I walked between the files to the bookshelf. It held an old edition of the Almanac of Mystic Creatures, an even older version of the Arcane Dictionary, a Bible, a beautiful edition of the Koran bound in leather and engraved with gold, several other religious volumes, and a thin copy of Spenser’s Faerie Queene.
I made my way to the metal cabinets. As expected, they were empty. The shelves were marked in Greg’s own unique code, which I couldn’t read. It didn’t matter really. I picked up the closest stack and carefully slid the first file onto the metal frame.
Two hours later, I finished with the papers on the floor and the chairs and was ready to start on the stacks covering the desk when a large manila envelope stopped me. It lay on top of the central stack, so my name, written with black marker in Greg’s cursive, was plainly visible.
I lowered the stacks to the floor, pulled up a chair, and emptied the envelope onto the desk’s surface. Two photographs and a letter. In the first photo two couples stood side by side. I recognized my father, a hulking, red-haired man, enormous shoulders spread wide, one arm around a woman who had to be my mother. Some children retain memories of their deceased parents, a shadow of a voice, a hint of a scent, an image. I recalled nothing of her, as if she had never existed. My father kept no photographs of her—it must have been too painful for him—and I knew only what he told me. She was pretty, he had said, and she had long blond hair. I stared at the woman in the photograph. She was short and petite. Her features matched her build, well-formed, delicate, but devoid of fragility. She stood assured, with easy, natural poise, clothed in a kind of magical allure and perfectly aware of her power. She was beautiful.
Both he and Greg told me I resembled her, but no matter how hard I studied her image, I could see no resemblance. My features were bolder. My mouth was larger and not pouting by any stretch of the imagination. I did manage to inherit her eye color, dark brown, but my eyes had an odd cut, almond-shaped, slightly elongated. And my skin was a shade darker. If I overloaded on eyeliner and mascara, I could easily pass for a gypsy.

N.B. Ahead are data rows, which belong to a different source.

(* ===== verification/Metrics.v ===== *)
(** * Metrics: the closed set of metrics and labels (pkg/metrics/enums.go, registry.go, metrics.go)

    The table of definitions with its closed label sets, the limiter of the one
    open label, and one operation per measurement. The Prometheus client is not
    part of the program: an operation answers with the samples it hands to it, a
    sample naming a metric, its label values and what is done to the series of
    those values. *)
From Stdlib Require Import Ascii String.
From stdpp Require Import pretty strings sorting.
From S2P Require Import Prelude GoBase GoFloat GoStrings.

(** normalize maps an unrecognized value onto a fallback. *)
Fixpoint normalize (v : string) (allowed : list string) (fallback : string) : string :=
  match allowed with
  | [] => fallback
  | a :: allowed => if bool_decide (v = a) then v else normalize v allowed fallback
  end.

(** ** The closed label enums *)

Module Labels.

(** Op *)
Definition OpUnknown : string := "unknown".
Definition OpSet : string := "set".
Definition OpDelete : string := "delete".
Definition OpAdd : string := "add".
Definition OpRemove : string := "remove".
Definition OpIncr : string := "incr".
Definition OpSnapshotBegin : string := "snapshot_begin".
Definition OpSnapshotEnd : string := "snapshot_end".
Definition OpHeartbeat : string := "heartbeat".
Definition opValues : list string :=
  [OpUnknown; OpSet; OpDelete; OpAdd; OpRemove; OpIncr; OpSnapshotBegin; OpSnapshotEnd; OpHeartbeat].
Definition Op_Normalize (v : string) : string := normalize v opValues OpUnknown.

(** DropReason *)
Definition DropDecodeError : string := "decode_error".
Definition DropUnknownOp : string := "unknown_op".
Definition DropTooLarge : string := "too_large".
Definition DropBufferFull : string := "buffer_full".
Definition DropDuplicate : string := "duplicate".
Definition DropStaleEpoch : string := "stale_epoch".
Definition DropValidationError : string := "validation_error".
Definition dropReasonValues : list string :=
  [DropDecodeError; DropUnknownOp; DropTooLarge; DropBufferFull; DropDuplicate; DropStaleEpoch; DropValidationError].
Definition DropReason_Normalize (v : string) : string := normalize v dropReasonValues DropValidationError.

(** Stage *)
Definition StageRaw : string := "raw".
Definition StageDecoded : string := "decoded".
Definition stageValues : list string :=
  [StageRaw; StageDecoded].
Definition Stage_Normalize (v : string) : string := normalize v stageValues StageRaw.

(** RestartKind *)
Definition RestartExplicit : string := "explicit".
Definition RestartImplicit : string := "implicit".
Definition restartKindValues : list string :=
  [RestartExplicit; RestartImplicit].
Definition RestartKind_Normalize (v : string) : string := normalize v restartKindValues RestartImplicit.

(** Trust *)
Definition TrustComplete : string := "complete".
Definition TrustSuspect : string := "suspect".
Definition TrustAdopted : string := "adopted".
Definition trustValues : list string :=
  [TrustComplete; TrustSuspect; TrustAdopted].
Definition Trust_Normalize (v : string) : string := normalize v trustValues TrustSuspect.

(** ProjectionErrorReason *)
Definition ProjectionUnsupportedOp : string := "unsupported_op".
Definition ProjectionInvalidEvent : string := "invalid_event".
Definition ProjectionMemberLimit : string := "member_limit".
Definition ProjectionCounterSaturated : string := "counter_saturated".
Definition ProjectionTemplateError : string := "template_error".
Definition projectionErrorValues : list string :=
  [ProjectionUnsupportedOp; ProjectionInvalidEvent; ProjectionMemberLimit; ProjectionCounterSaturated; ProjectionTemplateError].
Definition ProjectionErrorReason_Normalize (v : string) : string := normalize v projectionErrorValues ProjectionInvalidEvent.

(** TargetOp *)
Definition TargetGet : string := "get".
Definition TargetGetMany : string := "get_many".
Definition TargetScan : string := "scan".
Definition TargetTTL : string := "ttl".
Definition TargetHealth : string := "health".
Definition targetOpValues : list string :=
  [TargetGet; TargetGetMany; TargetScan; TargetTTL; TargetHealth].
Definition TargetOp_Normalize (v : string) : string := normalize v targetOpValues TargetGet.

(** Category *)
Definition CatMissingInTarget : string := "missing_in_target".
Definition CatExtraInTarget : string := "extra_in_target".
Definition CatValueMismatch : string := "value_mismatch".
Definition CatMemberMismatch : string := "member_mismatch".
Definition CatTypeMismatch : string := "type_mismatch".
Definition CatTTLMismatch : string := "ttl_mismatch".
Definition CatCounterMismatch : string := "counter_mismatch".
Definition categoryValues : list string :=
  [CatMissingInTarget; CatExtraInTarget; CatValueMismatch; CatMemberMismatch; CatTypeMismatch; CatTTLMismatch; CatCounterMismatch].
Definition Category_Normalize (v : string) : string := normalize v categoryValues CatValueMismatch.

(** TransientReason *)
Definition TransientResolved : string := "resolved".
Definition TransientOracleAdvanced : string := "oracle_advanced".
Definition TransientKeyEvicted : string := "key_evicted".
Definition TransientFenceFailed : string := "fence_failed".
Definition transientReasonValues : list string :=
  [TransientResolved; TransientOracleAdvanced; TransientKeyEvicted; TransientFenceFailed].
Definition TransientReason_Normalize (v : string) : string := normalize v transientReasonValues TransientResolved.

(** SweepKind *)
Definition SweepOracleToTarget : string := "oracle_to_target".
Definition SweepTargetToOracle : string := "target_to_oracle".
Definition sweepKindValues : list string :=
  [SweepOracleToTarget; SweepTargetToOracle].
Definition SweepKind_Normalize (v : string) : string := normalize v sweepKindValues SweepOracleToTarget.

(** SweepResult *)
Definition SweepSuccess : string := "success".
Definition SweepTargetUnavailable : string := "target_unavailable".
Definition SweepError : string := "error".
Definition SweepAborted : string := "aborted".
Definition sweepResultValues : list string :=
  [SweepSuccess; SweepTargetUnavailable; SweepError; SweepAborted].
Definition SweepResult_Normalize (v : string) : string := normalize v sweepResultValues SweepError.

(** Role *)
Definition RoleMaster : string := "master".
Definition RoleReplica : string := "replica".
Definition RoleUnknown : string := "unknown".
Definition roleValues : list string :=
  [RoleMaster; RoleReplica; RoleUnknown].
Definition Role_Normalize (v : string) : string := normalize v roleValues RoleUnknown.

(** Component *)
Definition ComponentIngest : string := "ingest".
Definition ComponentApplier : string := "applier".
Definition ComponentSweeper : string := "sweeper".
Definition ComponentLag : string := "lag".
Definition ComponentSource : string := "source".
Definition ComponentBootstrap : string := "bootstrap".
Definition componentValues : list string :=
  [ComponentIngest; ComponentApplier; ComponentSweeper; ComponentLag; ComponentSource; ComponentBootstrap].
Definition Component_Normalize (v : string) : string := normalize v componentValues ComponentIngest.

End Labels.

(** ** The registry *)

Inductive Kind := KindCounter | KindGauge | KindHistogram.
#[export] Instance Kind_eq_dec : EqDecision Kind.
Proof. solve_decision. Defined.

Definition Kind_String (k : Kind) : string :=
  match k with KindCounter => "counter" | KindGauge => "gauge" | KindHistogram => "histogram" end.

Definition LatencyBuckets : list float64 :=
  [float_lit 5 10000; float_lit 1 1000; float_lit 25 10000; float_lit 5 1000; float_lit 1 100; float_lit 25 1000; float_lit 5 100; float_lit 1 10; float_lit 25 100; float_lit 5 10; float_lit 1 1; float_lit 25 10; float_lit 5 1; float_lit 10 1; float_lit 30 1].
Definition SweepBuckets : list float64 :=
  [float_lit 1 10; float_lit 25 100; float_lit 5 10; float_lit 1 1; float_lit 25 10; float_lit 5 1; float_lit 10 1; float_lit 30 1; float_lit 60 1; float_lit 120 1; float_lit 300 1].
Definition ConvergenceBuckets : list float64 :=
  [float_lit 1 1000; float_lit 25 10000; float_lit 5 1000; float_lit 1 100; float_lit 25 1000; float_lit 5 100; float_lit 1 10; float_lit 25 100; float_lit 5 10; float_lit 1 1; float_lit 25 10; float_lit 5 1; float_lit 10 1; float_lit 30 1; float_lit 60 1].

Record Def := mkDef {
  Name : string;
  DKind : Kind;
  Help : string;
  DLabels : list string;
  Buckets : list float64;
  Enums : list (string * list string);
  Section_ : string
}.

Definition LabelCheck : string := "check".
Definition LabelPublisher : string := "publisher".
Definition LabelOp : string := "op".
Definition LabelReason : string := "reason".
Definition LabelStage : string := "stage".
Definition LabelKind : string := "kind".
Definition LabelTrust : string := "trust".
Definition LabelProjection : string := "projection".
Definition LabelCategory : string := "category".
Definition LabelResult : string := "result".
Definition LabelRole : string := "role".
Definition LabelEndpointIndex : string := "endpoint_index".
Definition LabelComponent : string := "component".
Definition LabelVersion : string := "version".
Definition LabelCommit : string := "commit".
Definition LabelGoVersion : string := "goversion".
(* ===== verification/ExplainRuns.v ===== *)
(** * ExplainRuns: explanations of a concrete check

    The check of IngestRuns, asked about its keys: the witnesses of the theorems
    about explanations, and the answers behind what modelling them showed. *)
From Stdlib Require Ascii.
From Stdlib Require Import String.
From S2P Require Import Prelude GoBase GoFloat GoStrings GoTime Codec Sweeper Event Projection Reference GapSet SeqTrack.
From S2P Require Import PathMatch Target Explain ExplainRules ExplainFacts Differ Reorder Lag LagRuns Spec Ingest IngestFold IngestSafety IngestRuns CheckStatus ExplainSafety.
From S2P Require Import Ring Shard Oracle ExplainFacts.

#[local] Existing Instance constant_hash.
#[local] Existing Instance ascending_order.
#[local] Existing Instance amd64_overflow.
#[local] Existing Instance counting_rand.
#[local] Existing Instance identity_engine.
#[local] Existing Instance sample_codec.

(** ** Questions *)

(** A primary that has evicted seven keys since it started. *)
Definition evicting : Health := mkHealth true 7 0 0 0 0 "master" 0 "".
Definition answering (g : read_error + Value) : TargetAnswers := mkAnswers g (Some None) (Some evicting).

(** "a" wrote "k" completely and lost nothing, "b" wrote "j" and lost a message. *)
Definition lossy : check := after direct shared loss.
Definition question (c : check) (k : string) (g : read_error + Value) : Input :=
  explain_input direct (sample_projection shared) sample_clock c k (Some evicting) (answering g).

(** The verdict and the codes, in order. *)
Definition outline (r : option (explain_error + Explanation)) : option (Explain.Verdict * list string) :=
  match r with Some (inr e) => Some (XVerdict e, Code <$> XDiagnosis e) | _ => None end.

Lemma outline_answer r v l : outline r = Some (v, l) → ∃ e, r = Some (inr e) ∧ XVerdict e = v ∧ (Code <$> XDiagnosis e) = l.
Proof. destruct r as [[|e]|]; [done| |done]. intros [= <- <-]. by exists e. Qed.

Example missing_key :
  outline (Explain (question lossy "k" (inr absent)))
  = Some (VerdictDiverged, [CodeMissingInTargetNoGaps; CodeTargetEvictionLikely]).
Proof. vm_compute. reflexivity. Qed.

Example doubted_key :
  outline (Explain (question lossy "j" (inr absent)))
  = Some (VerdictSuspect, [CodeSeqGapAffectingPublisher; CodeTargetEvictionLikely]).
Proof. vm_compute. reflexivity. Qed.

(** A key of another type is called missing, and evicted, in the same breath: the store "holds nothing"
    and "holds type hash". *)
Example wrong_type_is_called_missing :
  outline (Explain (question lossy "k" (inl (WrongTypeError "hash"))))
  = Some (VerdictDiverged, [CodeMissingInTargetNoGaps; CodeTypeMismatch; CodeTargetEvictionLikely]).
Proof. vm_compute. reflexivity. Qed.

(** Before any sweep every eviction of the store's life counts as one since the last sweep, and the
    answer that finds eviction likely also finds it unlikely. *)
Example eviction_likely_and_unlikely :
  lastReport (life lossy) = None
  ∧ EvictionsSinceLastSweep (question lossy "k" (inr absent)) = 7
  ∧ match Explain (question lossy "k" (inr absent)) with
    | Some (inr e) =>
        (Statement <$> Find e CodeTargetEvictionLikely
         = Some "Redis reported 7 evictions since the last sweep and is at 0% of maxmemory; this key was probably evicted.")
        ∧ (last <$> (Evidence <$> Find e CodeMissingInTargetNoGaps)
         = Some (Some "the store reports 7 evictions in total, so eviction is unlikely"))
    | _ => False
    end.
Proof. vm_compute. done. Qed.

(** ** Witnesses *)

Lemma explain_is_ordered_witness :
  ∃ e, Explain (question lossy "k" (inr absent)) = Some (inr e)
    ∧ StronglySorted diagnosis_le (XDiagnosis e) ∧ NoDup (Code <$> XDiagnosis e).
Proof.
  destruct (outline_answer _ _ _ missing_key) as (e & He & _). exists e. split; [exact He|].
  destruct (explain_is_ordered _ e He) as (H1 & H2 & _). by split.
Defined.

Lemma explain_answers_witness : ∃ e, Explain (question lossy "k" (inr absent)) = Some (inr e).
Proof.
  apply (explain_answers (question lossy "k" (inr absent)) (orc lossy)); [reflexivity| |].
  - split; [apply Z.leb_le|apply Z.ltb_lt]; by vm_compute.
  - intros en Hen. destruct (Get _ _ _) as [en'|] eqn:Hg; [|done]. injection Hen as ->.
    assert ((λ e, (LastEventAt e - InNow (question lossy "k" (inr absent)) <=? 2 ^ 62, EntTTL e)) <$> Some en = Some (true, None)) as Hv.
    { rewrite <- Hg. vm_compute. reflexivity. }
    injection Hv as Hle Httl. split; [by apply Z.leb_le|]. intros ttl. by rewrite Httl.
Defined.

Lemma diverged_exactly_when_earned_witness :
  ∃ e, Explain (question lossy "k" (inr absent)) = Some (inr e) ∧ XVerdict e = VerdictDiverged
    ∧ ((∃ got, gave_type (question lossy "k" (inr absent)) got)
       ∨ (∃ v, gave (question lossy "k" (inr absent)) v ∧ Value_Equal (expects (question lossy "k" (inr absent)) (orc lossy)) v = false
            ∧ ¬ in_flight (question lossy "k" (inr absent)) (orc lossy) ∧ ¬ doubts (question lossy "k" (inr absent)) (orc lossy))).
Proof.
  destruct (outline_answer _ _ _ missing_key) as (e & He & Hv & _). exists e. split; [exact He|]. split; [exact Hv|].
  apply (diverged_exactly_when_earned (question lossy "k" (inr absent)) e (orc lossy) eq_refl He). exact Hv.
Defined.


(** ** A key that holds a set *)

Definition letters (l : list string) : gset string := list_to_set l.

(** An oracle told at the epoch that "k" holds a set of three. *)
Definition set_oracle : Oracle :=
  (Oracle.Apply 0 (Oracle.New (Oracle.mkConfig 1 10 4 false time_Second 0 (60 * time_Second) 0))
     (mkMutation "k" ActionUpsert (set_value (letters ["a"; "b"; "c"])) None false false)
     (sample_event Event.OpAdd "k" "a" None 0) SeqTrack.Accept TrustComplete).1.

Definition set_question (members : list string) : Input :=
  mkInput "k" (Some set_oracle) (Some (answering (inr (set_value (letters members))))) None ShapeSet (5 * time_Second)
    (sec 60) (sec 60) (sec 60) 4 0 0 0.

Example subset_answer :
  outline (Explain (set_question ["c"; "a"])) = Some (VerdictDiverged, [CodeMemberSubset]).
Proof. vm_compute. reflexivity. Qed.

Example swapped_member :
  outline (Explain (set_question ["c"; "a"; "d"])) = Some (VerdictDiverged, []).
Proof. vm_compute. reflexivity. Qed.

Lemma member_rules_are_exact_witness :
  ∃ e, Explain (set_question ["c"; "a"]) = Some (inr e)
    ∧ Has e CodeMemberSubset = true ∧ Has e CodeMemberSuperset = false.
Proof.
  destruct (outline_answer _ _ _ subset_answer) as (e & He & _ & Hc). exists e.
  assert (Kind (expects (set_question ["c"; "a"]) set_oracle) = ValueSet) as Hk by (vm_compute; reflexivity).
  assert (gave (set_question ["c"; "a"]) (set_value (letters ["c"; "a"]))) as Hg.
  { exists (answering (inr (set_value (letters ["c"; "a"])))). split; [reflexivity|left; reflexivity]. }
  destruct (member_rules_are_exact (set_question ["c"; "a"]) set_oracle e _ eq_refl Hg eq_refl Hk He) as [H1 H2].
  split; [exact He|]. assert (Has e CodeMemberSubset = true) as Hsub by (apply Has_code; rewrite Hc; left).
  split; [exact Hsub|]. apply not_true_iff_false. intros Hsup. apply H1 in Hsub. apply H2 in Hsup.
  exact (irreflexivity (⊂) _ (transitivity Hsub Hsup)).
Defined.

(** ** Durations at the ends *)

(** An event received more than 292 years ahead of the clock: the text of its age never ends. *)
Example far_ahead_never_answers :
  Explain (mkInput "k" (Some set_oracle) None None ShapeSet (5 * time_Second) min_i64 (sec 60) (sec 60) 4 0 0 0) = None.
Proof. vm_compute. reflexivity. Qed.

(** A publisher whose clock is three centuries behind is not skewed: the absolute value of the saturated
    difference is negative. *)
Example saturated_skew_is_none :
  time_Sub (- 2 ^ 64) 0 = min_i64 ∧ duration_abs min_i64 = min_i64
  ∧ (duration_abs min_i64 <=? 5 * time_Second) = true.
Proof. vm_compute. done. Qed.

There was more to it than that—my mother’s face had feminine gentleness. Mine didn’t, at least not when compared to hers. If we were to stand side by side in a room full of people, I wouldn’t get a single glance. And if someone had stopped to chat me up, she could’ve stolen him with a single smile.
Pretty . . . Yeah. Nice understatement, Dad.
On the other hand, if the same people had to pick one of us to kick a bad guy in the kneecap, I’d get the vote, no problem.
Next to my mother and father, Greg stood by a lovely Asian woman. Anna. His first wife. Unlike my parents, those two stood a little apart, each maintaining a barely perceptible distance as if their individualities would strike a spark if they reached for one another. Greg’s eyes were mournful.
I put the photograph face down on the desk.
The other photo was of me, about nine or ten years old, diving into a lake from the branches of a giant poplar. I didn’t know he had it or even when it was taken.
I read the letter, a few sparse lines on the white piece of paper, a part of Spenser’s poem.
“One day I wrote her name upon the strand,
But came the waves and washed it away:
Again I wrote it with a second hand,
But came the tide, and made my pains his prey.”
Below four words were written in Greg’s blood.
Amehe
Tervan
Senehe
Ud
The words blazed with red fire. A powerful spasm gripped me. My lungs constricted, the room blurred, and through the dense fog the beating of my heart sounded loud like the toll of a church bell. A tangle of forces swirled around me, catching me in a twisted mess of slippery, elastic power currents. I reached out, and gripped them, and they carried me forth, far into the amalgam of light and sound. The light permeated me and burst within my mind, sending a myriad of sparks through my skin. The blood in my veins luminesced like molten metal.
Lost. Lost in the whirlwind of light.
My mouth opened, struggling to release a word. It wouldn’t come and I thought I would die, and then I said it, pouring my power into the weak sound.
“Hesaad.” Mine.
The world stopped spinning and I found my place in it. The four words towered before me. I had to say them. I held my power and said the words, willing them, forcing them to become mine.
“Amehe. Tervan. Senehe. Ud.”
The flow of power ebbed. I was staring at the white piece of paper. The words were gone and a small puddle of crimson spread across the sheet. I touched it and felt the prickling of magic. My blood. My nose was bleeding.
Pulling a dressing from my pocket, where I always carried some, I pressed it against my nose and leaned back. I’d burn the bandages later. The watch on my wrist said 12:17 p.m. Somehow within those few instants I had lost almost an hour and a half.